The first list you request will be free. We will charge you the cost of
preparation for subsequent lists you request within a 12 month period.
In addition, we will notify you as required by law following a breach
of your unsecured protected health information.
- Right to Request Restrictions. You have the right to request a restriction
or limitation on the medical information we use or disclose about you
for treatment, payment, health care operations or to someone who is involved
in your care or the payment for your care. You must submit your request
in writing to Medical Records, Marshall Medical Center, 1100 Marshall
Way, Placerville, CA 95667. You may also request a limit on the medical
information we disclose about you to someone who is involved in your care
or the payment for your care.
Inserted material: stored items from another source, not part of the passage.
(** The payload has its type, and the message does not overflow [int] sizes. *)
Definition payload_fits (p : payload) : Prop :=
  has_type (payload_ty p) (payload_val p) ∧
  Z.of_nat (length (pack_bytes be (payload_ty p) (payload_val p)) + length slack) * 2 < max_stream ∧
  match p with
  | P_broadcast _ _ d => bytes_ok d ∧
      Z.of_nat (length (pack_bytes be (payload_ty p) (payload_val p)) + length d + length slack) * 2 <
      max_stream
  | _ => True
  end.
Definition payload_rest (p : payload) : list Z := match p with P_broadcast _ _ d => d | _ => [] end.
Lemma writes_binary d : bytes_ok d → Gos.writes (λ st, write_binary st d) d.
Proof.
  intros Hd st q Hr Hown Hbig. unfold write_binary, max_stream in *.
  assert (0 ≤ ms_wr_pos st) by (destruct Hr as (?&?&?&?&?&?); lia).
  rewrite i32_in by lia. simpl.
  destruct (check_space_repr st q (Z.of_nat (length d))) as (st1&->&Hr1&Hown1&_&Hwr1&Hfit1);
    [done..|lia|unfold max_stream; lia|]. simpl.
  destruct (put_repr st1 q d Hr1 Hd) as (st2&->&Hr2&Hal2&_&_&Hwr2); [lia|].
  exists st2. split_and!; [done|unfold owned in *; congruence|done|lia].
Qed.
(** A fresh stream that was written to holds what was written. *)
Lemma packed_stream f bs :
  Gos.writes f bs → Z.of_nat (length bs) * 2 < max_stream →
  (st ← f memory_stream_default; buf ← deref (ms_data st); read_at buf 0 (length_ st)) = Def bs ∧
  bytes_ok bs.
Proof.
  intros Hf Hlen. destruct (memory_stream_sized_repr default_data_size ltac:(done)) as [Hr Hown].
  destruct (Hf _ _ Hr Hown) as (st&Heq&_&(pre&tail&Hd&Hrd&Hwr&_&_&Hok)&Hw); [simpl; lia|].
  unfold memory_stream_default. rewrite Heq. simpl in *.
  destruct pre as [|? pre]; [|simpl in Hwr; lia]. simpl in *. rewrite Hd. simpl.
  split; [|done]. replace (length_ st) with (Z.of_nat (length bs)); [apply read_at_prefix|].
  unfold length_. zcase; lia.
Qed.
Lemma pack_payload_spec p :
  payload_fits p →
  pack_payload be p = Def (pack_bytes be (payload_ty p) (payload_val p) ++ payload_rest p) ∧
  bytes_ok (pack_bytes be (payload_ty p) (payload_val p) ++ payload_rest p).
Proof.
  intros (Hty&Hlen&Hd).
  assert (payload_rest p = [] → pack_payload be p = pack_msg_struct be (payload_ty p) (payload_val p) →
    pack_payload be p = Def (pack_bytes be (payload_ty p) (payload_val p) ++ payload_rest p) ∧
    bytes_ok (pack_bytes be (payload_ty p) (payload_val p) ++ payload_rest p)) as Hstruct.
  { intros -> ->. rewrite app_nil_r. apply gos_pack_spec; [done| |lia]. by destruct p. }
  destruct p as [uid|d|uid|l|l|e|m l d]; try by apply Hstruct.
  destruct Hd as [Hd Hbig]. simpl payload_rest. destruct Hty as [Hm [Hl _]].
  assert (∀ st, (st ← WriteObject be true (G_num S_uint) (V_num m) st;
      st ← WriteObject be true (G_vector uid_ty) (V_list (V_num <$> l)) st; st ← write_binary st d;
      buf ← deref (ms_data st); read_at buf 0 (length_ st)) =
    (st ← (st ← WriteObject be true (G_num S_uint) (V_num m) st;
      st ← WriteObject be true (G_vector uid_ty) (V_list (V_num <$> l)) st; write_binary st d);
      buf ← deref (ms_data st); read_at buf 0 (length_ st))) as Hassoc.
  { intros st. by destruct (WriteObject be true (G_num S_uint) (V_num m) st) as [st1|]; [|done];
      cbn [mbind ub_bind]; destruct (WriteObject be true (G_vector uid_ty) _ st1). }
  unfold pack_payload, pack_msg_args, gos_pack_to. rewrite Hassoc.
  apply (packed_stream (λ st, st ← WriteObject be true (G_num S_uint) (V_num m) st;
    st ← WriteObject be true (G_vector uid_ty) (V_list (V_num <$> l)) st; write_binary st d)).
  - simpl payload_ty. simpl payload_val. unfold pack_bytes. cbn [enc enc_members map BroadcastInfo_ty].
    rewrite app_nil_r, <-app_assoc.
    apply (writes_bind (WriteObject be true (G_num S_uint) (V_num m)) (λ st,
      st ← WriteObject be true (G_vector uid_ty) (V_list (V_num <$> l)) st; write_binary st d)
      (enc be true (G_num S_uint) (V_num m))); [by apply WriteObject_writes|].
    apply (writes_bind (WriteObject be true (G_vector uid_ty) (V_list (V_num <$> l))) (λ st, write_binary st d)
      (enc be true (G_vector uid_ty) (V_list (V_num <$> l)))); [by apply WriteObject_writes|].
    by apply writes_binary.
  - rewrite length_app. lia.
Qed.
Lemma unpack_packed p bs :
  payload_fits p → pack_payload be p = Def bs →
  unpack_msg be slack (payload_ty p) bs = Def (payload_val p).
Proof.
  intros Hp Heq. destruct (pack_payload_spec p Hp) as [Hpack Hok]. rewrite Hpack in Heq. simplify_eq.
  destruct Hp as (Hty&Hlen&Hd). unfold unpack_msg. apply gos_unpack_spec; try done.
  - apply payload_survives.
  - rewrite !length_app. unfold max_stream in *. destruct p; simpl length in *; lia.
Qed.
Definition packed (p : payload) : list Z :=
  match pack_payload be p with Def bs => bs | Undef => [] end.
Lemma unpack_msg_packed p : payload_fits p → unpack_msg be slack (payload_ty p) (packed p) = Def (payload_val p).
Proof.
  intros Hp. apply unpack_packed; [done|]. unfold packed. by rewrite (proj1 (pack_payload_spec p Hp)).
Qed.
Lemma unpack_as {A} t p (a0 a : A) f :
  payload_ty p = t → payload_fits p → f (payload_val p) = Some a →
  read_as a0 f (unpack_msg be slack t (packed p)) = a.
Proof. intros <- Hp Hf. rewrite unpack_msg_packed by done. simpl. by rewrite Hf. Qed.
(** The codec of the game servers; the laws of [Codec] hold of what fits. *)
Definition gos_codec : Codec.
Proof.
  refine {|
    packable := payload_fits;
    pack := packed;
    unpack_simple_register bs := read_as 0 num_of (unpack_msg be slack uid_ty bs);
    unpack_register bs :=
      read_as (RegisterData 0 "" 0) register_of (unpack_msg be slack CSRegisterServer_ty bs);
    unpack_get_info bs := read_as [] get_info_of (unpack_msg be slack CSGetServerInfo_ty bs);
    unpack_info bs := read_as [] infos_of (unpack_msg be slack SCGetServerInfo_ty bs);
    unpack_event bs :=
      read_as (ServerEvent EServerConnected (info_of_id 0)) event_of (unpack_msg be slack SCServerEvent_ty bs);
    unpack_broadcast bs := read_as (0, []) broadcast_of (unpack_msg be slack BroadcastInfo_ty bs)
  |}.
  - intros uid Hp. by apply (unpack_as _ (P_simple_register uid)).
  - intros [u ip p] Hp. apply (unpack_as _ (P_register _)); [done..|]. simpl. by rewrite string_of_bytes.
  - intros l Hp. apply (unpack_as _ (P_get_info l)); [done..|]. apply mapM_num_of.
  - intros l Hp. apply (unpack_as _ (P_info l)); [done..|]. apply infos_of_val.
  - intros [e i] Hp. apply (unpack_as _ (P_event _)); [done..|].
    cbn [payload_val event_of se_info se_event]. rewrite info_of_val. by destruct e.
  - intros m l d Hp. apply (unpack_as _ (P_broadcast m l d)); [done..|].
    cbn [payload_val broadcast_of]. by rewrite mapM_num_of.
Defined.
End instance.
We are not required to agree to your request,
except to the extent that you request us to restrict disclosure to a health
plan or insurer for payment or health care operations purposes if you,
or someone else on your behalf (other than health plan or insurer) has
paid for the item or service out-of-pocket in full. If we do agree, we
will comply with your request unless the information is needed to provide
you emergency treatment.
- Right to Request Confidential Communications. You have the right to choose
how we communicate with you about medical matters, i.e. only at work or
by mail. To request confidential communications, you must make your request
in writing at the time of service or in writing to Medical Records, Marshall
Medical Center, 1100 Marshall Way, Placerville, CA 95667. We will accommodate
all reasonable requests.
Right to a Paper Copy of This Notice. You have the right to a paper copy
of this notice. You may obtain a paper copy of this notice at the admitting
desk at most of our facilities. You may also obtain a copy of this notice
at our website:
V. CHANGES TO THIS NOTICE OF PRIVACY
We reserve the right to change this Notice at any time in the future, and
to make the new provisions effective for all information we maintain,
including information that was created or received prior to the date of
the change. We will offer you a copy of the current Notice in effect each
time you register or admitted to the hospital.
If you believe your privacy rights have been violated, contact:
Marshall Medical Center
1100 Marshall Way
Placerville, CA 95667
You will not be penalized for filing a complaint. You may also file a complaint
with the Secretary of the Department of Health and Human Services.